── Exercise inputs ──

(* ===== verification/Db.v ===== *)
(** * Db: the relational store and the transaction monad

    Rows are the structs of internal/db/models.go (a nullable column is an
    [option]); a table is a [gmap] from its primary key. The store carries the
    constraints of the schema that the modelled statements can violate: the
    row CHECKs and the two unique indexes of remote_deployment_claims
    (migrations/028, 050), the primary key and the unique column of
    environment_deployment_slots (migration 054), and the unique indexes of
    remote_step_runs. A violated constraint makes the statement fail, and a
    failed statement makes the enclosing transaction roll back. *)
From S2P Require Import Prelude.

(** ** Rows *)

(** The id of an environment is its key in the table. *)
Record Environment := mkEnvironment {
  e_Name : string;
  e_CreatedAt : Z;
  e_VerificationType : string;
  e_VerificationTarget : string;
  e_VerificationTimeoutSeconds : Z }.

(** An environment without a verification. *)
Definition plain_environment (name : string) : Environment := mkEnvironment name 0 "" "" 30.

Record Release := mkRelease {
  rel_ID : Z;
  rel_ProjectID : Z;
  rel_Version : string;
  rel_StepsJson : string;
  rel_CreatedAt : Z;
  rel_Kind : string }.

Record Deployment := mkDeployment {
  d_ID : Z;
  d_ReleaseID : Z;
  d_EnvironmentID : Z;
  d_Status : string;
  d_StartedAt : option Z;
  d_FinishedAt : option Z;
  d_CreatedAt : Z;
  d_Forced : Z;
  d_Note : option string;
  d_AssignedAgentID : option string;
  d_Kind : string;
  d_ContainerNamespace : option string;
  d_CleanupConfirmedAt : option Z;
  d_EnvironmentNameSnapshot : option string;
  d_AnsibleCheckMode : option Z }.

#[export] Instance Deployment_eta : Eta Deployment := λ d,
  mkDeployment (d_ID d) (d_ReleaseID d) (d_EnvironmentID d) (d_Status d)
    (d_StartedAt d) (d_FinishedAt d) (d_CreatedAt d) (d_Forced d) (d_Note d)
    (d_AssignedAgentID d) (d_Kind d) (d_ContainerNamespace d)
    (d_CleanupConfirmedAt d) (d_EnvironmentNameSnapshot d) (d_AnsibleCheckMode d).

───

Requirement:
The answer should hold the lines from the one containing "e_VerificationTimeoutSeconds : Z" through the end of the entries above, set down exactly, with both ends included.

Solution for this problem:
  e_VerificationTimeoutSeconds : Z }.

(** An environment without a verification. *)
Definition plain_environment (name : string) : Environment := mkEnvironment name 0 "" "" 30.

Record Release := mkRelease {
  rel_ID : Z;
  rel_ProjectID : Z;
  rel_Version : string;
  rel_StepsJson : string;
  rel_CreatedAt : Z;
  rel_Kind : string }.

Record Deployment := mkDeployment {
  d_ID : Z;
  d_ReleaseID : Z;
  d_EnvironmentID : Z;
  d_Status : string;
  d_StartedAt : option Z;
  d_FinishedAt : option Z;
  d_CreatedAt : Z;
  d_Forced : Z;
  d_Note : option string;
  d_AssignedAgentID : option string;
  d_Kind : string;
  d_ContainerNamespace : option string;
  d_CleanupConfirmedAt : option Z;
  d_EnvironmentNameSnapshot : option string;
  d_AnsibleCheckMode : option Z }.

#[export] Instance Deployment_eta : Eta Deployment := λ d,
  mkDeployment (d_ID d) (d_ReleaseID d) (d_EnvironmentID d) (d_Status d)
    (d_StartedAt d) (d_FinishedAt d) (d_CreatedAt d) (d_Forced d) (d_Note d)
    (d_AssignedAgentID d) (d_Kind d) (d_ContainerNamespace d)
    (d_CleanupConfirmedAt d) (d_EnvironmentNameSnapshot d) (d_AnsibleCheckMode d).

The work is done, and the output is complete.